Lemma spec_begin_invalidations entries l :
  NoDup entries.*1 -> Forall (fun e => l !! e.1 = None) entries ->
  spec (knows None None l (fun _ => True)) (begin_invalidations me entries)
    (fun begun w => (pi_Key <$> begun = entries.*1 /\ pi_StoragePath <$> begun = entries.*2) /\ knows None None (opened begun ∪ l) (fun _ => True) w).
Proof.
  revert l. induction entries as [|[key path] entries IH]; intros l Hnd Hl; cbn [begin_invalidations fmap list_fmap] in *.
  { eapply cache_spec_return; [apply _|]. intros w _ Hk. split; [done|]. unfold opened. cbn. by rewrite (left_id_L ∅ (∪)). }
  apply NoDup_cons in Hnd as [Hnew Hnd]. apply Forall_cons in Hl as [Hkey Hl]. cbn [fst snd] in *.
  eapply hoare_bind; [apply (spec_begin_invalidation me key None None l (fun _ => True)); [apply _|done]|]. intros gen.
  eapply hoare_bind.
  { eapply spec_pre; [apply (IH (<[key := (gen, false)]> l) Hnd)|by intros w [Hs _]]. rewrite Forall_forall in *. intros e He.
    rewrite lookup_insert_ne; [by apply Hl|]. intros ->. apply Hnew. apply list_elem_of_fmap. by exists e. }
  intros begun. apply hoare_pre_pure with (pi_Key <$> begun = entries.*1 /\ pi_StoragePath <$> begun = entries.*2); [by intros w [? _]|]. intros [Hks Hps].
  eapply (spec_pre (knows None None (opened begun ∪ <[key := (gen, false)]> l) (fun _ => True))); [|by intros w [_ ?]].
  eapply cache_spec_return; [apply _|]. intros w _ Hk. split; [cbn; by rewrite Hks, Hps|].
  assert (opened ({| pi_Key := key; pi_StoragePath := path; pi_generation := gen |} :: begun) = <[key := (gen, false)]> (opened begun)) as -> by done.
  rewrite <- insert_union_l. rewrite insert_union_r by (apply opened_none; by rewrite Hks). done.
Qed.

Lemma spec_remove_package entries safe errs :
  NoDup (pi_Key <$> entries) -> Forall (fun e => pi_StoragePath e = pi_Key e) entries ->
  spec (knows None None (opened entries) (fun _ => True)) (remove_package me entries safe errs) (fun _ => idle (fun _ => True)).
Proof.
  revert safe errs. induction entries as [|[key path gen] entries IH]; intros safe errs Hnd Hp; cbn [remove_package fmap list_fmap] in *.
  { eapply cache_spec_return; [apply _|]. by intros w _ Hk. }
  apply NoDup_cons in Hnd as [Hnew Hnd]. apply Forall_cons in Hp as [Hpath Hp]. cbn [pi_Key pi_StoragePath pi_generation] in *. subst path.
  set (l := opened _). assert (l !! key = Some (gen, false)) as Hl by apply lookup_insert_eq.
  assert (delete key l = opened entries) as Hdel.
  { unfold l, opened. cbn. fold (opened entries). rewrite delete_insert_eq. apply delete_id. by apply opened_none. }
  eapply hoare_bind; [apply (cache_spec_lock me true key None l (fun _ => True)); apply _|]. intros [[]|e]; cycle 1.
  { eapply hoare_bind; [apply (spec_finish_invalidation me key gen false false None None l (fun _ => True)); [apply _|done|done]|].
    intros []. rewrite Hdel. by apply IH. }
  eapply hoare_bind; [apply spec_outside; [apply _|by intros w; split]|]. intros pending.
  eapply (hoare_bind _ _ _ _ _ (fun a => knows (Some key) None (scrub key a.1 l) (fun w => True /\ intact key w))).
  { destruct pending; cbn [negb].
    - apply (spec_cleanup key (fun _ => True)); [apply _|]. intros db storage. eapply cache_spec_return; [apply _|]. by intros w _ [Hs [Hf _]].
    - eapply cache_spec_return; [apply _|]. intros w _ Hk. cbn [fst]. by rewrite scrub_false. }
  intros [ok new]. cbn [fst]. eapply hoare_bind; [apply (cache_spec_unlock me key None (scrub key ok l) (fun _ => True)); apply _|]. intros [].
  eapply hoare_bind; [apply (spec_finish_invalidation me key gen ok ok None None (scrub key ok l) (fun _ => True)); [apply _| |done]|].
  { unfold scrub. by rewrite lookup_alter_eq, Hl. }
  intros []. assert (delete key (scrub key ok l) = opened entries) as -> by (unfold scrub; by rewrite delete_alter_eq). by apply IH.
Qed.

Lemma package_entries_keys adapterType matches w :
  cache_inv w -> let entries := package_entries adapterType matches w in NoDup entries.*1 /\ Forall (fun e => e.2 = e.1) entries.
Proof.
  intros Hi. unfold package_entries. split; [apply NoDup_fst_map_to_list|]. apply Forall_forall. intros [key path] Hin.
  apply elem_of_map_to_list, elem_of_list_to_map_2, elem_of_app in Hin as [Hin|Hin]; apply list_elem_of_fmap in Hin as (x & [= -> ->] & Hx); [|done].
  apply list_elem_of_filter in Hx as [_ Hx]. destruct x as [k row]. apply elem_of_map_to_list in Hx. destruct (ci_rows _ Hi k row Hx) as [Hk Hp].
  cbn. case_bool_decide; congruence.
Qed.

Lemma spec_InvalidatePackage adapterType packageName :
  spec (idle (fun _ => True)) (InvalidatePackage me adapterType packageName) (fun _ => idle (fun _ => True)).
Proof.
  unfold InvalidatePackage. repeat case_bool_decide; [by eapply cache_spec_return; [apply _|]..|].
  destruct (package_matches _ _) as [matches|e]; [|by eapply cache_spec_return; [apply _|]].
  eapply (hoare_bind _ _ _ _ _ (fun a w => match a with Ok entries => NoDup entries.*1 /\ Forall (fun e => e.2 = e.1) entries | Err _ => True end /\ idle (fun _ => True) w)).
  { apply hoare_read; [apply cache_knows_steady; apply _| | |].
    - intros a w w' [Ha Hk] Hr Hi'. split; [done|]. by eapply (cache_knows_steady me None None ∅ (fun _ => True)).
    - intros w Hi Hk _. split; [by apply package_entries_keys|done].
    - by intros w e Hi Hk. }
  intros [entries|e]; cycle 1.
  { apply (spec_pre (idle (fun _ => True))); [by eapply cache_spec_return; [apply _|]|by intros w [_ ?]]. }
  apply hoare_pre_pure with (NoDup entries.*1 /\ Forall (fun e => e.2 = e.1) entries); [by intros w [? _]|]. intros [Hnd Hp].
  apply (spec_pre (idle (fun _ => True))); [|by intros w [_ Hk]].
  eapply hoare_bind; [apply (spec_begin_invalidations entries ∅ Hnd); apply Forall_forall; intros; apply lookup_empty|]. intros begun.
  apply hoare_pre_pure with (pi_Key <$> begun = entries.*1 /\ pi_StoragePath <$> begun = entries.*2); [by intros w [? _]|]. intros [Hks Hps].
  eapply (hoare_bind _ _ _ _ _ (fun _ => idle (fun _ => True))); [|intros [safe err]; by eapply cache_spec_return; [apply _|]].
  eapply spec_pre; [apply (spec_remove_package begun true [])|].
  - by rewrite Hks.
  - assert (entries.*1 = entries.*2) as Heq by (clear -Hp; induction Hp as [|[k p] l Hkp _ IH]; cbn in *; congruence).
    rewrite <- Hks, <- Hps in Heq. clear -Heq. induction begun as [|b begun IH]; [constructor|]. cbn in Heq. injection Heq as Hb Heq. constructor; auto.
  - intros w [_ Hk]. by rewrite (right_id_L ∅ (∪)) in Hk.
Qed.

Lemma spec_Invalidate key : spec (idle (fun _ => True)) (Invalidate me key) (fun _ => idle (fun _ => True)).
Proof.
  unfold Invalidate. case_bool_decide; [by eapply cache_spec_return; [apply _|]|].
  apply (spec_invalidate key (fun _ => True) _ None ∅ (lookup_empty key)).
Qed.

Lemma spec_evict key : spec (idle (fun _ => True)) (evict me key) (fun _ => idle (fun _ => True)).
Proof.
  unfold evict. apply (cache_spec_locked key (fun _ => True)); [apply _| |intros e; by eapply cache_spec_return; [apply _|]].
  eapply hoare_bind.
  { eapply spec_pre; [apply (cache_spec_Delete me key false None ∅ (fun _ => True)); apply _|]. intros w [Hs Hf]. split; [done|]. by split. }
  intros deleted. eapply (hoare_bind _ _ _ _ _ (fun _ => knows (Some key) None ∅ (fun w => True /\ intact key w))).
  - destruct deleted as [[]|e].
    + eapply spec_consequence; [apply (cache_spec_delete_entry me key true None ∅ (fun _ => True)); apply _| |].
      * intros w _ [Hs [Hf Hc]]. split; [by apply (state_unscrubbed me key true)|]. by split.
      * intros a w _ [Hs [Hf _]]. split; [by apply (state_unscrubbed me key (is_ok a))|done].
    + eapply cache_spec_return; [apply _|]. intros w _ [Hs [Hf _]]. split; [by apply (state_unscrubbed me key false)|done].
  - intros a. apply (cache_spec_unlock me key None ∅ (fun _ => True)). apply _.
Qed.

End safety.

----

About this task: Print only the lines that run from the start of the listing to the line bearing "NoDup (pi_Key <$>"; please keep the first line and that last one, exactly as they appear.

Finished task:
Lemma spec_begin_invalidations entries l :
  NoDup entries.*1 -> Forall (fun e => l !! e.1 = None) entries ->
  spec (knows None None l (fun _ => True)) (begin_invalidations me entries)
    (fun begun w => (pi_Key <$> begun = entries.*1 /\ pi_StoragePath <$> begun = entries.*2) /\ knows None None (opened begun ∪ l) (fun _ => True) w).
Proof.
  revert l. induction entries as [|[key path] entries IH]; intros l Hnd Hl; cbn [begin_invalidations fmap list_fmap] in *.
  { eapply cache_spec_return; [apply _|]. intros w _ Hk. split; [done|]. unfold opened. cbn. by rewrite (left_id_L ∅ (∪)). }
  apply NoDup_cons in Hnd as [Hnew Hnd]. apply Forall_cons in Hl as [Hkey Hl]. cbn [fst snd] in *.
  eapply hoare_bind; [apply (spec_begin_invalidation me key None None l (fun _ => True)); [apply _|done]|]. intros gen.
  eapply hoare_bind.
  { eapply spec_pre; [apply (IH (<[key := (gen, false)]> l) Hnd)|by intros w [Hs _]]. rewrite Forall_forall in *. intros e He.
    rewrite lookup_insert_ne; [by apply Hl|]. intros ->. apply Hnew. apply list_elem_of_fmap. by exists e. }
  intros begun. apply hoare_pre_pure with (pi_Key <$> begun = entries.*1 /\ pi_StoragePath <$> begun = entries.*2); [by intros w [? _]|]. intros [Hks Hps].
  eapply (spec_pre (knows None None (opened begun ∪ <[key := (gen, false)]> l) (fun _ => True))); [|by intros w [_ ?]].
  eapply cache_spec_return; [apply _|]. intros w _ Hk. split; [cbn; by rewrite Hks, Hps|].
  assert (opened ({| pi_Key := key; pi_StoragePath := path; pi_generation := gen |} :: begun) = <[key := (gen, false)]> (opened begun)) as -> by done.
  rewrite <- insert_union_l. rewrite insert_union_r by (apply opened_none; by rewrite Hks). done.
Qed.

Lemma spec_remove_package entries safe errs :
  NoDup (pi_Key <$> entries) -> Forall (fun e => pi_StoragePath e = pi_Key e) entries ->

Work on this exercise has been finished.